As an aspiring television writer, Safyque xRichardson is obsessed with story in all forms: novels, anime, comics, Netflix shows. So the junior double-majoring in creative writing and psychology couldn’t help but notice that stories about Black people’s lives often followed a different narrative arc, one centered on suffering and violence.

“We literally determine who’s Black and who’s not by who is in pain and who's not,” she said. “But if you categorize us by our pain, then that’s the only thing that's going to make us who we are.” 

A moment of brutality against an enslaved woman in "The Narrative of the Life of Frederick Douglass" led xRichardson to explore ideas of Blackness, suffering, and identity in an essay that won first place in the 2022 John D. Wilson Phi Beta Kappa Essay Contest, sponsored by the Mu of Virginia chapter of Phi Beta Kappa to recognize excellence in undergraduate writing.

Since 1984, the Mu of Virginia chapter has conducted the contest, offering a $500 prize for the best analytical or interpretive essay written by a current Virginia Tech undergraduate student. The contest is held in commemoration of John D. Wilson, who served as Virginia Tech’s provost from 1975-82. Credited with “transforming Virginia Tech into a comprehensive university that values the arts and humanities along with the sciences and engineering, and by establishing the university's intellectual agenda as paramount," Wilson was honored with the William H. Ruffner Medal in 2000.

In its award statement, the 2022 John D. Wilson Prize Selection Committee wrote, “Through her analysis of Frederick Douglass’s autobiography, xRichardson addresses questions that are just as pressing today as they were in 1848: What are the consequences of objectifying one’s suffering body — of showing the literal scars — when trying to get others to care for one’s suffering? What becomes of oppressed people’s voices — of their ideas and their demands — when our focus remains on their bodies? These questions and their answers are central to an understanding of the past, present, and future of our civil rights movements.”

The committee selected xRichardson’s “Reduction to the Black Body: Brutality in The Narrative of the Life of Frederick Douglass” for the urgency of the essay’s argument, the clarity of its voice, and, notably, the innovation of its form. “The writing pushes against the strictures of conventional essayistic structure in a manner that allows xRichardson’s voice to be truly heard,” said Evan Lavender-Smith, an assistant professor of creative writing in the Department of English and president of the Mu of Virginia chapter.

Though xRichardson wrote “Reduction to the Black Body: Brutality in The Narrative of the Life of Frederick Douglass” for an Introduction to Critical Reading course taught by Associate Professor of English Karen Swenson, she drew on ideas she’d been mulling since she picked up a copy of Ralph Ellison’s "Invisible Man" several years ago. “It all just kind of came together in my mind.”

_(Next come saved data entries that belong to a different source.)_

(** Removing by identifier from a queue without duplicates. *)
Lemma remove_item_spec q id : NoDup (ids q) ->
  let '(q', removed) := remove_item q id in
  removed = bool_decide (id ∈ ids q) /\
  (if removed then ids q ≡ₚ id :: ids q' else q' = q) /\ (length q' <= length q)%nat /\
  forall P : Z -> Prop, Forall P (ids q) -> Forall P (ids q').
Proof.
  unfold remove_item. intros Hnd.
  assert (Hlen : (length (filter (fun i => it_id i <> id) q) <= length q)%nat) by apply length_filter.
  assert (Hall : forall P : Z -> Prop, Forall P (ids q) -> Forall P (ids (filter (fun i => it_id i <> id) q))).
  { intros P H. rewrite !Forall_map, !Forall_forall in *. intros i Hi.
    apply list_elem_of_filter in Hi as [_ Hi]. by apply H. }
  destruct (decide (id ∈ ids q)) as [Hin|Hin].
  - assert (Hp : ids q ≡ₚ id :: ids (filter (fun i => it_id i <> id) q)).
    { clear Hlen Hall. induction q as [|i q IH]; [by apply not_elem_of_nil in Hin|]. cbn [map] in *.
      apply NoDup_cons in Hnd as [Hni Hnd]. rewrite filter_cons. apply elem_of_cons in Hin as [->|Hin].
      - rewrite decide_False by tauto. apply Permutation_skip. symmetry.
        clear IH Hnd. induction q as [|j q IH]; [done|]. cbn [map] in Hni. apply not_elem_of_cons in Hni as [? ?].
        rewrite filter_cons, decide_True by congruence. cbn. by rewrite IH.
      - destruct (decide (it_id i = id)) as [<-|Hne]; [done|]. rewrite decide_True by done.
        cbn. rewrite (IH Hnd Hin) at 1. apply Permutation_swap. }
    assert (Hl : length q = S (length (filter (fun i => it_id i <> id) q))).
    { apply Permutation_length in Hp. cbn in Hp. by rewrite !length_map in Hp. }
    replace (negb _) with true by (symmetry; apply negb_true_iff, Nat.eqb_neq; lia).
    rewrite bool_decide_true by done. done.
  - assert (Hq : filter (fun i => it_id i <> id) q = q).
    { clear Hlen Hall Hnd. induction q as [|i q IH]; [done|]. cbn [map] in Hin. apply not_elem_of_cons in Hin as [? ?].
      rewrite filter_cons, decide_True by congruence. by rewrite IH. }
    rewrite Hq in *. rewrite Nat.eqb_refl, bool_decide_false by done. done.
Qed.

Safyque xRichardson hopes to write for television as a career. Photo by Christina Franusich for Virginia Tech.
Safyque xRichardson hopes to write for television as a career. Photo by Christina Franusich for Virginia Tech.

xRichardson called on her own experience as a Black woman to explore the question, “Is it possible to maintain our Blackness in the fight for ourselves without linking it to the presentation of our pain?” In the essay, she contrasted the expectations of a white woman capitalizing on systemic inequities to request special treatment with performative activism after the death of George Floyd. “We still are left to show white sympathizers our scars in hopes they side with us,” xRichardson wrote. “We have just enough voice now to be seen across the world, dying.”

To read and respond to Black texts is xRichardson’s way of reclaiming stories that were systematically stripped away from Black people for 400 years. Ultimately, she hopes to continue telling stories as a career, which made winning the Wilson essay contest a happy bit of encouragement. “It feels good because to say you want to be a writer is crazy,” she said. “The first thing my dad said when I told him that I had won the award and that the award was $500 was like, ‘You're finally making money from this.’” She added with a laugh, “Yes, I am.”

Virginia Tech’s Mu of Virginia chapter also awarded three faculty members Albert Lee Sturm awards for published writing. Matthew Gabriele, a professor and chair of the Department of Religion and Culture, was awarded the Albert Lee Sturm Award for Excellence in Research for his book "The Bright Ages: A New History of Medieval Europe" (HarperCollins, 2021), written with David M. Perry. The Sturm Award for Excellence in Creative Arts and Performance was given to Associate Professor of English Khadijah Queen for her book of poetry "Anodyne" (Tin House Books, 2020), and to Professor of English Matthew Vollmer for "This World Is Not Your Home: Essays, Stories, & Reports" (EastOver Press, 2022).